(Beginning of DATA LISTING)

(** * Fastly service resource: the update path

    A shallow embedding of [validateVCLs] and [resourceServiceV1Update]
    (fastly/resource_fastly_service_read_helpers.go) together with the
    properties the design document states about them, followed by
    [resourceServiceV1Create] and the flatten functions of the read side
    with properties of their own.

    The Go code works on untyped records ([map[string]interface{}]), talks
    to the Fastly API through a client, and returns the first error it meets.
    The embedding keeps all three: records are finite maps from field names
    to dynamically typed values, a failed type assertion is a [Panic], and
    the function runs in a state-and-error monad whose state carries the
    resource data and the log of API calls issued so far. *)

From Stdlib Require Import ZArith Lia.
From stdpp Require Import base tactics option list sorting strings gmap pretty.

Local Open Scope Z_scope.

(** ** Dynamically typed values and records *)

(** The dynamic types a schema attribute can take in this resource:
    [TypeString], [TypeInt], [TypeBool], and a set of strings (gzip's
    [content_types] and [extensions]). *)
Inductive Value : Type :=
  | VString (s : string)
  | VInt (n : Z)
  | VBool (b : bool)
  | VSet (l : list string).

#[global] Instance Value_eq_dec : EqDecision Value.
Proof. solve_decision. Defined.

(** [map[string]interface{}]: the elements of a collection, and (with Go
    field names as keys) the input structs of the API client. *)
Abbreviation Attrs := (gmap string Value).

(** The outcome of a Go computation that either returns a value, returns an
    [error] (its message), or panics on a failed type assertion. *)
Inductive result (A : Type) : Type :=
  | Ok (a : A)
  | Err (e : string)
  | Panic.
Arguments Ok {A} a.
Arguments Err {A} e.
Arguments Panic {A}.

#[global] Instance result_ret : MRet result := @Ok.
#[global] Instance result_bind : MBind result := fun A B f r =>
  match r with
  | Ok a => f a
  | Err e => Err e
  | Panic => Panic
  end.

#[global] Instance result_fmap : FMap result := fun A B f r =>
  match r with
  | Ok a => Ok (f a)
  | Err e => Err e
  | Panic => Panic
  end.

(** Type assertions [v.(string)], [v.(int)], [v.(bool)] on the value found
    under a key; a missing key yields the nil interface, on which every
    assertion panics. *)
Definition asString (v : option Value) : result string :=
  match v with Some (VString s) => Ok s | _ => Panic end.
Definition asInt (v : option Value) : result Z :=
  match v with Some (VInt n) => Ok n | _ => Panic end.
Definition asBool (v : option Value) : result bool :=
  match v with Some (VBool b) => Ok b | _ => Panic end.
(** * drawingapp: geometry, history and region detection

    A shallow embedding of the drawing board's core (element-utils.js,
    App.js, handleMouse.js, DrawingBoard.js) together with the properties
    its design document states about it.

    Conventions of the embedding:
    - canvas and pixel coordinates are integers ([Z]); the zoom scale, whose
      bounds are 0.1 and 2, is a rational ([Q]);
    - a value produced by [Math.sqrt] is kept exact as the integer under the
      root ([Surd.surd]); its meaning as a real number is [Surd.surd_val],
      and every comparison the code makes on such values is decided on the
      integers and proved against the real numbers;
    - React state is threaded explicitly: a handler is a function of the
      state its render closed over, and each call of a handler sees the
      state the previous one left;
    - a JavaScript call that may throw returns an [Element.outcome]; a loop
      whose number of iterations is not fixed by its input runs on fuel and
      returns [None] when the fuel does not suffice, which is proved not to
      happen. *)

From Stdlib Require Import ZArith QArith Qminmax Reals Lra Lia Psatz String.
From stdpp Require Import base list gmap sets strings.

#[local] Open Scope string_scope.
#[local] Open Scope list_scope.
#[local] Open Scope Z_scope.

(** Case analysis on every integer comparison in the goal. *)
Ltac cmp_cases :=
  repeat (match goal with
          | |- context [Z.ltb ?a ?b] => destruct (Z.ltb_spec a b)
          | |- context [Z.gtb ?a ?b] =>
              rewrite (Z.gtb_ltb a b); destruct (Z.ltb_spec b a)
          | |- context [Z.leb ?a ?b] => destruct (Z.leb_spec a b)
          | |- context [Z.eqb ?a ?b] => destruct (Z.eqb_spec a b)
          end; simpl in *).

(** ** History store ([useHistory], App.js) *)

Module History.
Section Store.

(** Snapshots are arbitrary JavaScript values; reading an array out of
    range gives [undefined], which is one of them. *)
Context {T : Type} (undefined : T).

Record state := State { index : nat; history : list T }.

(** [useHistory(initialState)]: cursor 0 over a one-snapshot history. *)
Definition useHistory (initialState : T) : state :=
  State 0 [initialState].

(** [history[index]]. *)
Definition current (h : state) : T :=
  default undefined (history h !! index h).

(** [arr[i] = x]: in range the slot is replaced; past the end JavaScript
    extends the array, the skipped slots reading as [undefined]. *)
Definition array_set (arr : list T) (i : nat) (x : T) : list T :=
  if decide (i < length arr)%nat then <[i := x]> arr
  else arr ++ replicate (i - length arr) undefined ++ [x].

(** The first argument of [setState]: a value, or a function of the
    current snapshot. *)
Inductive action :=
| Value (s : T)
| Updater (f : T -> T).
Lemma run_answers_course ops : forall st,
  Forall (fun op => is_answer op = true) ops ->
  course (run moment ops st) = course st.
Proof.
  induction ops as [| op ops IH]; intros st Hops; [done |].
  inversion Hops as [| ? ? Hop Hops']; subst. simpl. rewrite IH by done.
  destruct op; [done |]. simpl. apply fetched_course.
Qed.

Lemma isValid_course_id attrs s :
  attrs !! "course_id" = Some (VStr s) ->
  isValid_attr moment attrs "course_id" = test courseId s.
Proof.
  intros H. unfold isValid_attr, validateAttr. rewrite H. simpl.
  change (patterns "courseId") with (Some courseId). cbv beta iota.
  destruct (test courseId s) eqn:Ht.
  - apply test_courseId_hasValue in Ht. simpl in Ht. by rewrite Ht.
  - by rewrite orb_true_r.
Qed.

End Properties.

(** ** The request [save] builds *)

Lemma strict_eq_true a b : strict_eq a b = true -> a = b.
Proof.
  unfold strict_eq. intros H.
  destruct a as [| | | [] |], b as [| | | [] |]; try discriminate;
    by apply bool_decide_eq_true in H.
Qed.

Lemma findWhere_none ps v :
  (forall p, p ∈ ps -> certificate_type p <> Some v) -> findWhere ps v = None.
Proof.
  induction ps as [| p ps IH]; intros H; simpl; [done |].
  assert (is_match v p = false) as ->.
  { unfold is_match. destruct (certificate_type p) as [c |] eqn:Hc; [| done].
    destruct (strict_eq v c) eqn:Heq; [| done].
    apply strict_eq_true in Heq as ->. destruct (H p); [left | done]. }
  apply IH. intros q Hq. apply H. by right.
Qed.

(End of DATA LISTING)

- **HOW TO COMPLETE THIS TASK**:
Write out only the final block of lines, starting at the line with "- by rewrite orb_true_r." and running to the end of the material.

- **ANSWER BELOW**:
  - by rewrite orb_true_r.
Qed.

End Properties.

(** ** The request [save] builds *)

Lemma strict_eq_true a b : strict_eq a b = true -> a = b.
Proof.
  unfold strict_eq. intros H.
  destruct a as [| | | [] |], b as [| | | [] |]; try discriminate;
    by apply bool_decide_eq_true in H.
Qed.

Lemma findWhere_none ps v :
  (forall p, p ∈ ps -> certificate_type p <> Some v) -> findWhere ps v = None.
Proof.
  induction ps as [| p ps IH]; intros H; simpl; [done |].
  assert (is_match v p = false) as ->.
  { unfold is_match. destruct (certificate_type p) as [c |] eqn:Hc; [| done].
    destruct (strict_eq v c) eqn:Heq; [| done].
    apply strict_eq_true in Heq as ->. destruct (H p); [left | done]. }
  apply IH. intros q Hq. apply H. by right.
Qed.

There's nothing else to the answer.